Using this model, we can explain the discrepancies between experimental observations from different groups about the spatial propagation range of dendritic calcium spikes. Dendritic spikelets can initiate and propagate in a branch-specific manner and depolarization of dendrites can cause secondary spikelets. We find that the timing of occurrence of the secondary spikelet is critical to determine whether it can affect somatic firing or not. The branch-specific dendritic spikelets can combine with contaminant excitatory input and inhibitory inputs to affect somatic firing output more efficiently. Our results indicate that voltage-dependent and branch specific spikelets may enrich CF instructive signals for cerebellar learning.


Paul Chadderton

Cerebellar processing of kinematic signals during active whisking

The cerebellum or ‘little brain’ is a major site of sensorimotor integration and contains more than half of all the neurons in the mammalian brain.
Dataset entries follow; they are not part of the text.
(* ===== verification/Transfers.v ===== *)
(** * Transfers: exporting and importing a store

    Models [agentstategraph/src/sync/store.rs]: writing a missing set as a
    bundle, storing the records of a bundle, and the export and import of a
    whole store, as programs over the shared store, each up to the
    reconciliation of the control tables before the first and after the second,
    which [control_repo.rs] has. *)
From S2P Require Import Prelude Objects Paths Json Intents Sessions Commits Epochs Taints Stores Memory.
From S2P Require Import Diffs Merges Trees TreeJson Specs Guards Ancestry Integrity Programs Repos.
From S2P Require Import Missing Packs Bundles Shallows.

Definition BATCH : nat := 1024.

Inductive TransferError : Type :=
  | TBundle (e : BundleError)
  | TRepo (e : RepoError)
  | Incomplete (msg : string)
  | RefConflict (refs : list string).

Definition transfer_error_code (e : TransferError) : string :=
  match e with
  | TBundle e => bundle_error_code e
  | TRepo e => repo_error_code e
  | Incomplete _ => "bundle_incomplete"
  | RefConflict _ => "ref_conflict"
  end.

Abbreviation TE := (stop TransferError).
Abbreviation PT := (Prog World TE).

Record ExportReport := {
  ex_refs : nat;
  ex_commits : nat;
  ex_objects : nat;
  ex_shallow : nat;
  ex_pruned : nat;
}.

Record ImportReport := {
  im_refs : nat;
  im_commits : nat;
  im_objects : nat;
  im_shallow : nat;
  im_pruned : nat;
}.

(** ** Errors of the layers below *)

Definition stop_map {E F} (f : E → F) (e : stop E) : stop F :=
  match e with OutOfFuel => OutOfFuel | Fail e => Fail (f e) end.

Definition in_repo {A} (p : P A) : PT A := map_error (stop_map TRepo) p.
Definition throw_transfer {A} (e : TransferError) : PT A := fail (Fail e).

(** The walk's own errors are errors of storage, or it has none. *)
Definition walk_error (e : WalkError) : TE :=
  match e with
  | WStorage e => Fail (TRepo (StorageErr e))
  | WPanic | WFuel => OutOfFuel
  end.

Section transfers.
Context `{CH : ContentHash, CS : CommitSerial, ZS : Zstd, SJ : Serde, TX : Text}.

(** ** Writing a missing set *)

Abbreviation BT := (stateful BundleWriter TransferError).

Definition bundled {A} (p : stateful BundleWriter BundleError A) : BT A := map_err_st TBundle p.

(** One chunk of objects, as the store has them. *)
Definition write_chunk (s : MemoryStorage) (chunk : list ObjectId) : BT () :=
  objs ← lift (map_err (λ e, TRepo (StorageErr e)) (batch_get_objects (mem_get_object s) chunk));
  for_each (λ io, match io.2 with
    | None => throw (TRepo (StorageErr (ObjectNotFound (oid_display io.1))))
    | Some o => bundled (write_object o)
    end) (zip chunk objs).

Definition write_sent_commit (s : MemoryStorage) (id : ObjectId) : BT () :=
  match get_commit s id with
  | None => throw (TRepo (StorageErr (CommitNotFound (oid_display id))))
  | Some c => bundled (write_commit c)
  end.

Definition write_set_to (s : MemoryStorage) (set : MissingSet) (refs : list BundleRef) : BT string :=
  _ ← for_each (write_chunk s) (chunks BATCH (missing_objects set));
  _ ← for_each (write_sent_commit s) (missing_commits set);
  _ ← for_each (λ id, bundled (write_shallow id)) (missing_shallow set);
  _ ← for_each (λ r, bundled (write_ref r)) refs;
  bundled writer_finish.

Definition write_set (s : MemoryStorage) (set : MissingSet) (refs : list BundleRef) : result TransferError string :=
  (write_set_to s set refs writer_new).1.

(** ** Storing what a bundle holds *)

Record Received := {
  rc_refs : list BundleRef;
  rc_shallow : gset ObjectId;
  rc_commits : list (ObjectId * ObjectId * list ObjectId);
  rc_objects : nat;
}.

Definition received_nothing : Received :=
  {| rc_refs := []; rc_shallow := ∅; rc_commits := []; rc_objects := 0 |}.
Definition receive_ref (x : Received) (r : BundleRef) : Received := {|
  rc_refs := rc_refs x ++ [r]; rc_shallow := rc_shallow x; rc_commits := rc_commits x; rc_objects := rc_objects x |}.
Definition receive_shallow (x : Received) (id : ObjectId) : Received := {|
  rc_refs := rc_refs x; rc_shallow := {[ id ]} ∪ rc_shallow x; rc_commits := rc_commits x; rc_objects := rc_objects x |}.
Definition receive_commit (x : Received) (c : Commit) : Received := {|
  rc_refs := rc_refs x; rc_shallow := rc_shallow x;
  rc_commits := rc_commits x ++ [(commit_id c, state_root c, parents c)]; rc_objects := rc_objects x |}.
Definition receive_objects (x : Received) (n : nat) : Received := {|
  rc_refs := rc_refs x; rc_shallow := rc_shallow x; rc_commits := rc_commits x; rc_objects := rc_objects x + n |}.

Definition put_batch (objs : list Object) : PT () :=
  _ ← in_repo (storage (batch_put_objects objs)); mret ().

Definition put_one_commit (c : Commit) : PT () :=
  in_repo (storage (action (λ s, (Ok (), put_commit s c)))).

Fixpoint store_loop (fuel : nat) (rd : BundleReader) (received : Received) (pending : list Object) : PT Received :=
  match fuel with
  | 0 => fail OutOfFuel
  | S fuel' =>
      match next_record rd with
      | (Err e, _) => throw_transfer (TBundle e)
      | (Ok None, _) =>
          _ ← put_batch pending; mret (receive_objects received (length pending))
      | (Ok (Some x), rd') =>
          match x with
          | RecObject _ o =>
              let pending' := pending ++ [o] in
              if decide (length pending' = BATCH) then
                _ ← put_batch pending'; store_loop fuel' rd' (receive_objects received (length pending')) []
              else store_loop fuel' rd' received pending'
          | RecCommit c => _ ← put_one_commit c; store_loop fuel' rd' (receive_commit received c) pending
          | RecShallow id => store_loop fuel' rd' (receive_shallow received id) pending
          | RecRef r => store_loop fuel' rd' (receive_ref received r) pending
          end
      end
  end.

Definition store_records (rd : BundleReader) : PT Received :=
  store_loop (S (String.length (rd_rest rd))) rd received_nothing [].

(** ** Export *)

(** The refs of one namespace, but the bookkeeping beside the control ref. *)
Definition exported_refs (ns : Namespace) (l : list (string * ObjectId)) : list BundleRef :=
  (λ nt, {| br_namespace := ns; br_name := nt.1; br_target := nt.2 |}) <$>
    List.filter (λ nt, negb (is_reserved_ref nt.1 && negb (bool_decide (nt.1 = CONTROL_REF)))) l.

Fixpoint collect_refs (nss : list Namespace) : PT (list BundleRef) :=
  match nss with
  | [] => mret []
  | ns :: nss' =>
      l ← in_repo (storage (reading (λ s, list_refs s ns EmptyString)));
      rest ← collect_refs nss';
      mret (exported_refs ns l ++ rest)
  end.

(** A [BTreeSet] of the targets. *)
Definition heads_of (refs : list BundleRef) : list ObjectId :=
  merge_sort oid_le (elements (list_to_set (br_target <$> refs) : gset ObjectId)).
The elegant repeating circuitry of the cerebellar cortex has led to its description as ‘a neuronal machine’, but we know surprising little about its function. In particular our understanding of how the circuit encodes associated sensory and motor information during behaviour remains limited. We have approached this problem by using a well-defined model, the mouse vibrissae system, to study how sensorimotor signals are represented by the activity of individual neurons within the lateral cerebellum. In this talk I will describe how whisking behaviour is encoded by neurons in both input and output layers of the cerebellar cortex. Our results reveal that cells in the cerebellum use a simple code to represent whisker position during voluntary movement and provide a powerful new platform to explore neural computations underlying sensorimotor behavior.